In June 2018, the World Health Organization (WHO) released the 11th edition of its International Classification of Diseases. It contained an important addition: “Code MG2A: Old age.”

This tiny line of text could be one of the most important documents in human history, potentially leading to medicines designed to tackle the world’s most common ailment – ageing itself – and one that causes almost all others.

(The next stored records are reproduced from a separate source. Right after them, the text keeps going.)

(* ===== verification/CliTheorems.v ===== *)
(** * Properties of the command line

    What the exit code of [validate] says. *)

From S2P Require Export Cli DeliveryTheorems.

Section exit_code.
Context `{Primitives, Serde, HashOrder, TextFormat, ReceiptParser}.

(** Evaluating profiles does not read the results already reported. *)
Lemma evaluate_set_profiles id receipt report l :
  evaluate_profile id receipt (set_profiles l report) = evaluate_profile id receipt report.
Proof. done. Qed.

Lemma evaluate_profiles_set receipt report l required :
  evaluate_profiles receipt (set_profiles l report) required = evaluate_profiles receipt report required.
Proof.
  unfold evaluate_profiles. change ((λ decl, evaluate_declared decl receipt (set_profiles l report)) <$>
    rcpt_profiles receipt) with ((λ decl, evaluate_declared decl receipt report) <$> rcpt_profiles receipt).
  generalize ((λ decl, evaluate_declared decl receipt report) <$> rcpt_profiles receipt).
  induction required as [|id required IH]; intros out; [done|]. simpl.
  case_match; [apply IH|]. rewrite evaluate_set_profiles. apply IH.
Qed.

Lemma evaluate_profile_id id receipt report : pr_id (evaluate_profile id receipt report) = id.
Proof.
  unfold evaluate_profile. case_bool_decide as E; [by subst|]. case_bool_decide as E2.
  { subst. unfold evaluate_delivery_v1. case_match; [done|]. by case_match. }
  case_bool_decide as E3; [|done]. subst. unfold evaluate_signed_v1. case_match; [done|]. by case_match.
Qed.

(** Every profile the receipt declares, as declared, and every required one
    it does not declare. *)
Definition all_met (receipt : Receipt) (report : Report) (required : list string) : Prop :=
  (∀ decl, decl ∈ rcpt_profiles receipt → met (evaluate_declared decl receipt report) = true) ∧
  (∀ id, id ∈ required → id ∉ pf_id <$> rcpt_profiles receipt →
     met (evaluate_profile id receipt report) = true).

Lemma evaluate_required_in receipt report required out p :
  p ∈ evaluate_required receipt report required out ↔
  p ∈ out ∨ ∃ id, id ∈ required ∧ id ∉ pr_id <$> out ∧ p = evaluate_profile id receipt report.
Proof.
  revert out. induction required as [|id required IH]; intros out; simpl.
  { split; [by left | intros [?|(? & ?%elem_of_nil & _)]; done]. }
  destruct (existsb _ out) eqn:Ex.
  - rewrite IH. apply existsb_exists in Ex as (q & Hq%list_elem_of_In & Hid%bool_decide_eq_true).
    assert (Hin : id ∈ pr_id <$> out) by (apply list_elem_of_fmap; eauto). set_solver.
  - rewrite IH, elem_of_app, list_elem_of_singleton. setoid_rewrite fmap_app.
    setoid_rewrite elem_of_app. simpl. rewrite evaluate_profile_id.
    assert (Hno : id ∉ pr_id <$> out).
    { intros (q & E & Hq)%list_elem_of_fmap. apply not_true_iff_false in Ex. destruct Ex.
      apply existsb_exists. exists q. split; [by apply list_elem_of_In | by apply bool_decide_eq_true]. }
    split.
    + intros [[?| ->]|(id' & ? & ? & ->)]; [by left | right; exists id; set_solver | right; exists id'; set_solver].
    + intros [? |(id' & [->|Hid]%elem_of_cons & Hn & ->)]; [by left; left | by left; right |].
      destruct (decide (id' = id)) as [->|]; [by left; right|]. right. exists id'. set_solver.
Qed.

Lemma evaluate_profiles_in receipt report required p :
  p ∈ evaluate_profiles receipt report required ↔
  (∃ decl, decl ∈ rcpt_profiles receipt ∧ p = evaluate_declared decl receipt report) ∨
  (∃ id, id ∈ required ∧ id ∉ pf_id <$> rcpt_profiles receipt ∧ p = evaluate_profile id receipt report).
Proof.
  unfold evaluate_profiles. rewrite evaluate_required_in, list_elem_of_fmap.
  assert (pr_id <$> ((λ decl, evaluate_declared decl receipt report) <$> rcpt_profiles receipt) =
    pf_id <$> rcpt_profiles receipt) as ->.
  { rewrite <- list_fmap_compose. apply list_fmap_ext. intros i decl _. apply evaluate_profile_id. }
  naive_solver.
Qed.

Lemma evaluate_profiles_met receipt report required :
  existsb (λ p, negb (met p)) (evaluate_profiles receipt report required) = false ↔
  all_met receipt report required.
Proof.
  unfold all_met. rewrite <- not_true_iff_false, existsb_exists. setoid_rewrite <- list_elem_of_In.
  setoid_rewrite evaluate_profiles_in. split.
  - intros Hno. split.
    + intros decl Hd. apply negb_false_iff, not_true_iff_false. intros Hm. apply Hno. eauto 10.
    + intros id Hid Hn. apply negb_false_iff, not_true_iff_false. intros Hm. apply Hno. eauto 10.
  - intros [Hd Hr] (p & [(decl & Hin & ->)|(id & Hid & Hn & ->)] & Hp).
    + by rewrite Hd in Hp.
    + by rewrite Hr in Hp.
Qed.

Lemma report_exit_spec report :
  let missed := existsb (λ p, negb (met p)) (rp_profiles report) in
  (report_exit report = 1%N ↔ rp_status report = ValidationStatus.Invalid) ∧
  (report_exit report = 3%N ↔ rp_status report ≠ ValidationStatus.Invalid ∧ missed = true) ∧
  (report_exit report = 2%N ↔ rp_status report = ValidationStatus.Tainted ∧ missed = false) ∧
  (report_exit report = 0%N ↔ rp_status report = ValidationStatus.Clean ∧ missed = false).
Proof. unfold report_exit. destruct (rp_status report), (existsb _ _); simpl; naive_solver. Qed.

(** The results of a validation, whichever profiles were required. *)
Lemma validated_profiles bytes limits receipt schemas required :
  admissible limits bytes receipt schemas →
  rp_profiles (validate_with_profiles bytes limits required) =
    evaluate_profiles receipt (validate_with_limits bytes limits) required ∧
  rp_status (validate_with_profiles bytes limits required) = rp_status (validate_with_limits bytes limits).
Proof.
  intros Ha. pose proof Ha as (_ & Hb & _). destruct (validate_admissible _ _ _ _ Ha) as [h E].
  unfold validate_with_profiles. rewrite Hb, E. unfold replay_report. set (base := mk_Report _ _ _ _ _ _ _ _ _ _ _ _ _).
  case_bool_decide as Er; simpl orb; cbn iota.
  - subst required. rewrite evaluate_profiles_set. done.
  - change (is_Some_b (rp_problem (set_profiles _ base))) with false. done.
Qed.
End exit_code.

(** C25: the exit code of [bellbook validate] can be trusted. On a readable
    file within the size limit it is 1 exactly when the receipt is not a valid
    history; 3 exactly when it is one, but some profile -- declared, as
    declared, or required -- is not met; and otherwise 2 or 0 by whether an
    accepted record of it retracts anything. A larger file is refused with
    code 66, unvalidated. *)
Theorem validate_exit_is_exact `{Primitives, Serde, HashOrder, TextFormat, ReceiptParser}
    read args a path content :
  parse_validate_args args no_validate_args = Some a → va_file a = Some path →
  read path = Some content → (N.of_nat (length content) <= u64_max)%N →
  let exit := (cmd_validate read args).1 in
  let valid receipt schemas := admissible (validate_limits a) content receipt schemas ∧
    ∃ s, Replays (rules_for_epoch (rcpt_rules receipt) schemas) (rcpt_records receipt) s in
  let met_all receipt :=
    all_met receipt (validate_with_limits content (validate_limits a)) (va_profiles a) in
  if decide (N.of_nat (length content) <= va_max_size a)%N then
    (exit = 1%N ↔ ¬ ∃ receipt schemas, valid receipt schemas) ∧
    (∀ receipt schemas, valid receipt schemas →
      (exit = 3%N ↔ ¬ met_all receipt) ∧
      (exit = 2%N ↔ retracts (rcpt_records receipt) ∧ met_all receipt) ∧
      (exit = 0%N ↔ ¬ retracts (rcpt_records receipt) ∧ met_all receipt))
  else exit = 66%N.
Proof.
  intros Ha Hf Hr Hlen. unfold cmd_validate. rewrite Ha, Hf, Hr.
  set (buf := take _ content). set (limits := validate_limits a).
  case_decide as Hmax; cycle 1.
  { assert (Hb : length buf = N.to_nat (N.min u64_max (va_max_size a + 1))) by (apply length_take_le; lia).
    rewrite Hb. destruct (N.ltb_spec (va_max_size a) (N.of_nat (N.to_nat (N.min u64_max (va_max_size a + 1)))));
      [done | lia]. }
  assert (buf = content) as -> by (apply take_ge; lia).
  destruct (N.ltb_spec (va_max_size a) (N.of_nat (length content))); [lia|]. cbn [fst].
  destruct (rp_problem (validate_with_limits content limits)) eqn:Ep.
  - assert (Hno : ¬ ∃ receipt schemas, admissible limits content receipt schemas)
      by (intros Hx; apply no_problem in Hx; congruence).
    assert (Hi : rp_status (validate_with_limits content limits) = ValidationStatus.Invalid)
      by (apply problem_invalid; by rewrite Ep).
    assert (report_exit (validate_with_profiles content limits (va_profiles a)) = 1%N) as ->.
    { unfold validate_with_profiles. rewrite Ep. simpl. rewrite orb_true_r. unfold report_exit. by rewrite Hi. }
    split; [split; [|done]; intros _ (r & sch & Hadm & _); eauto|].
    intros r sch [Hadm _]. destruct Hno. eauto.
  - apply no_problem in Ep as (receipt & schemas & Hadm).
    destruct (validated_profiles _ _ _ _ (va_profiles a) Hadm) as [Epr Est].
    assert (Hu : ∀ r sch, admissible limits content r sch → r = receipt ∧ sch = schemas)
      by (intros r sch Hx; by destruct (admissible_unique _ _ _ _ _ _ Hx Hadm)).
    destruct (report_exit_spec (validate_with_profiles content limits (va_profiles a))) as (X1 & X3 & X2 & X0).
    rewrite Epr in X3, X2, X0. rewrite Est in X1, X3, X2, X0. rewrite X1. setoid_rewrite X3. setoid_rewrite X2. setoid_rewrite X0.
    clear X0 X1 X2 X3. pose proof (evaluate_profiles_met receipt (validate_with_limits content limits)
      (va_profiles a)) as Hmet. rewrite (status_invalid _ _ _ _ Hadm). split.
    + split; [intros Hno (r & sch & Hadm' & Hs) | intros Hno Hs; apply Hno; eauto].
      by destruct (Hu _ _ Hadm') as [-> ->].
    + intros r sch [Hadm' (s & Hs)]. destruct (Hu _ _ Hadm') as [-> ->].
      rewrite <- Hmet, (status_invalid _ _ _ _ Hadm), (status_clean _ _ _ _ _ Hadm Hs),
        (status_tainted _ _ _ _ _ Hadm Hs). destruct (existsb _ _); naive_solver.
Qed.

(** A delivery receipt of exactly the permitted size. *)
Module Invoked.
Definition args : list string :=
  ["receipt.json"; "--max-size"; "18011"; "--require-profile"; "delivery-receipt-v1"].
Definition parsed : ValidateArgs :=
  mk_ValidateArgs (Some "receipt.json") false 18011 ["delivery-receipt-v1"].
Definition read (path : string) : option bytes :=
  if path =? "receipt.json" then Some Delivered.wire else None.
End Invoked.

#[local] Existing Instance Delivered.serde.
#[local] Existing Instance Delivered.parser.
#[local] Existing Instance Exported.format.

Lemma invoked_valid :
  admissible (validate_limits Invoked.parsed) Delivered.wire Delivered.receipt ALL_SCHEMAS ∧
  ∃ s, Replays (rules_for_epoch (rcpt_rules Delivered.receipt) ALL_SCHEMAS)
    (rcpt_records Delivered.receipt) s.
Proof.
  split.
  - apply admissible_check; [unfold from_bytes, Delivered.parser; by rewrite bool_decide_true | by_vm].
  - assert (Hv : accepted (verify_log (rcpt_records Delivered.receipt)
      (rules_for_epoch (rcpt_rules Delivered.receipt) ALL_SCHEMAS) None) = true) by by_vm.
    by apply verify_log_sound in Hv.
Qed.

Lemma validate_exit_is_exact_witness :
  (cmd_validate Invoked.read Invoked.args).1 = 0%N ∧
  ¬ retracts (rcpt_records Delivered.receipt) ∧
  all_met Delivered.receipt (validate_with_limits Delivered.wire (validate_limits Invoked.parsed))
    ["delivery-receipt-v1"].
Proof.
  assert (Hexit : (cmd_validate Invoked.read Invoked.args).1 = 0%N) by (vm_compute; reflexivity).
  assert (Hfits : (N.of_nat (length Delivered.wire) <= 18011)%N) by (vm_compute; discriminate).
  split; [exact Hexit|].
  pose proof (validate_exit_is_exact Invoked.read Invoked.args Invoked.parsed "receipt.json" Delivered.wire) as Hx.
  specialize (Hx ltac:(vm_compute; reflexivity) eq_refl eq_refl ltac:(vm_compute; discriminate)).
  cbv zeta in Hx. rewrite decide_True in Hx by exact Hfits. destruct Hx as [_ Hx].
  apply (Hx _ _ invoked_valid) in Hexit. exact Hexit.
Defined.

It could lead to a new regulatory attitude to ageing (currently the United States Food and Drug Administration does not see ageing as a legitimate target for healthcare), and to doctors being able to prescribe medicines to slow the condition.

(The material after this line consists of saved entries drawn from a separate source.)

Section commands.
Context `{Primitives, Serde, HashOrder, RecordParser, TextFormat, ReceiptParser, RulesParser}.
Context (host : Host).

Definition load_rules (p : Parsed) : CmdError.t + VerifierRules :=
  path ← require p "rules";
  bytes ← ok_or (host_read host path) (CmdError.CannotReadRules path);
  ok_or (from_slice_rules bytes) (CmdError.CannotParseRules path).

(** [open]: a log that does not verify drops the writer again. *)
Definition open_log (p : Parsed) (rules : VerifierRules) : cmd (LogWriter * State) :=
  _ ← lift_res (require p "log");
  w ← on_log CmdError.CannotOpen (open rules);
  match verify_and_build_state (fl_records (lw_log w)) rules with
  | Ok s => mret (w, s)
  | Err _ => _ ← modify drop_writer; fail CmdError.LogDoesNotVerify
  end.

(** [author]. *)
Definition author_of (rules : VerifierRules) (p : Parsed) : CmdError.t + Author :=
  id ← require p "author";
  type_ ← ok_or (author_roles rules !! id) (CmdError.AuthorNotRegistered id);
  Ok (mk_author id type_ None).

Definition find_candidate (records : list record) (id : RecordId) : option CandidateData :=
  '(_, r) ← list_find (λ r, rec_id r = id ∧ rec_kind r = Kind.Candidate) records;
  decode (rec_data r).

Definition manifest_binding (path : string) : CmdError.t + Hash256 :=
  root ← ok_or (host_tree host path) (CmdError.CannotWalk path);
  entries ← match manifest_from_dir root ∅ with
            | Ok entries => Ok entries
            | Err _ => Err (CmdError.CannotWalk path)
            end;
  ok_or (manifest_hash entries) CmdError.DuplicatePaths.

(** [checked_encode]: what is written also decodes. *)
Definition checked_encode {A} `{Serialize A, Decode A} (value : A) : CmdError.t + bytes :=
  bytes ← ok_or (encode value) CmdError.CannotEncode;
  _ ← ok_or (decode bytes : option A) CmdError.InvalidPayload;
  Ok bytes.

Definition signer_from (p : Parsed) : CmdError.t + option Hash256 :=
  match singles p !! "sign-key" with
  | None => Ok None
  | Some path =>
      secret ← ok_or (read_signer (host_read host path)) (CmdError.CannotReadKey path);
      Ok (Some secret)
  end.

(** Running a writing method on the command's own writer and state. *)
Definition on_writer {A} (w : LogWriter) (s : State) (m : mach A) : cmd A := λ d,
  match m (mk_Machine w s d) with
  | (c, inl e) => (mc_disk c, inl (CmdError.CommitFailed e))
  | (c, inr a) => (mc_disk c, inr a)
  end.

Definition exit_rejected : N := 65.

(** [commit_and_print]. *)
Definition commit_and_print (w : LogWriter) (rules : VerifierRules) (s : State)
    (proposal : Proposal) (p : Parsed) : cmd (N * CmdOutput.t) :=
  signer ← lift_res (signer_from p);
  '(id, verdict) ← on_writer w s
    match signer with
    | Some signer => commit_signed proposal rules signer
    | None => commit proposal rules
    end;
  let accepted := vd_result verdict =? VerdictResult.Accept in
  let out := mk_CommitOutput (hex_encode id) (if accepted then "accept" else "reject")
    (vd_reason verdict) in
  mret (if accepted then EXIT_SUCCESS else exit_rejected, CmdOutput.Committed out).

(** The subcommand [add]. *)
Definition add_args (rest : list string) : CmdError.t + list string :=
  match rest with
  | [] => Err CmdError.NeedsSubcommand
  | sub :: rest => if negb (sub =? "add") then Err (CmdError.UnknownSubcommand sub) else Ok rest
  end.

(** A recording command: the rules, the log, the author, the proposal its flags
    describe, and the commit. *)
Definition recording (p : Parsed)
    (propose : VerifierRules → Author → list record → State → CmdError.t + Proposal)
    : cmd (N * CmdOutput.t) :=
  rules ← lift_res (load_rules p);
  '(w, s) ← open_log p rules;
  dropping (
    author ← lift_res (author_of rules p);
    proposal ← lift_res (propose rules author (fl_records (lw_log w)) s);
    commit_and_print w rules s proposal p).

Definition propose_in (rules : VerifierRules) (author : Author) (kind : Kind.t) (schema : string)
    (data : bytes) (refs : list Ref) : Proposal :=
  mk_proposal (rules_space rules) (rules_space rules) author kind (schema_id schema) data refs.

(** ** [request add] *)

Definition request_data (p : Parsed) (rules : VerifierRules) : CmdError.t + RequestData :=
  objective ← require p "objective";
  Ok (mk_RequestData objective (rules_space rules) [] None).
Definition request_proposal (p : Parsed) (rules : VerifierRules) (author : Author)
    (records : list record) (s : State) : CmdError.t + Proposal :=
  d ← request_data p rules;
  data ← checked_encode d;
  Ok (propose_in rules author Kind.Request SCHEMA_REQUEST data []).

Definition request_args (rest : list string) : CmdError.t + Parsed :=
  rest ← add_args rest;
  parse ["log"; "rules"; "author"; "objective"] [] ["json"] rest.
Definition cmd_request (rest : list string) : cmd (N * CmdOutput.t) :=
  p ← lift_res (request_args rest);
  recording p (request_proposal p).

(** ** [requirement add] *)

Definition role_default (author : Author) : CmdError.t + Provenance.t :=
  match author_type author with
  | AuthorType.User => Ok Provenance.UserAuthored
  | AuthorType.Provider | AuthorType.System => Ok Provenance.Derived
  | other => Err (CmdError.RoleCannotAuthor (author_id author) other)
  end.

That change in regulatory attitude may still be far off, but in the meantime, research is pressing ahead, and in 2019 we will see significant breakthroughs in the sector.

Related article:  'Living medicine': Reengineering bacteria to tackle genetic diseases

Calico, part of Alphabet, is exploring ways of capitalising on the anti-ageing work of geneticist Cynthia Kenyon. The California startup Unity Biotechnology is working to develop drugs that could remove the “zombie-like” cells that accumulate with age.

Contrary to what most people think, there is no biological law that says we must age. Indeed, as ageing is the most significant risk factor for almost all diseases, the true promise of ageing research isn’t simply extending lifespan; it’s the obliteration of disease itself.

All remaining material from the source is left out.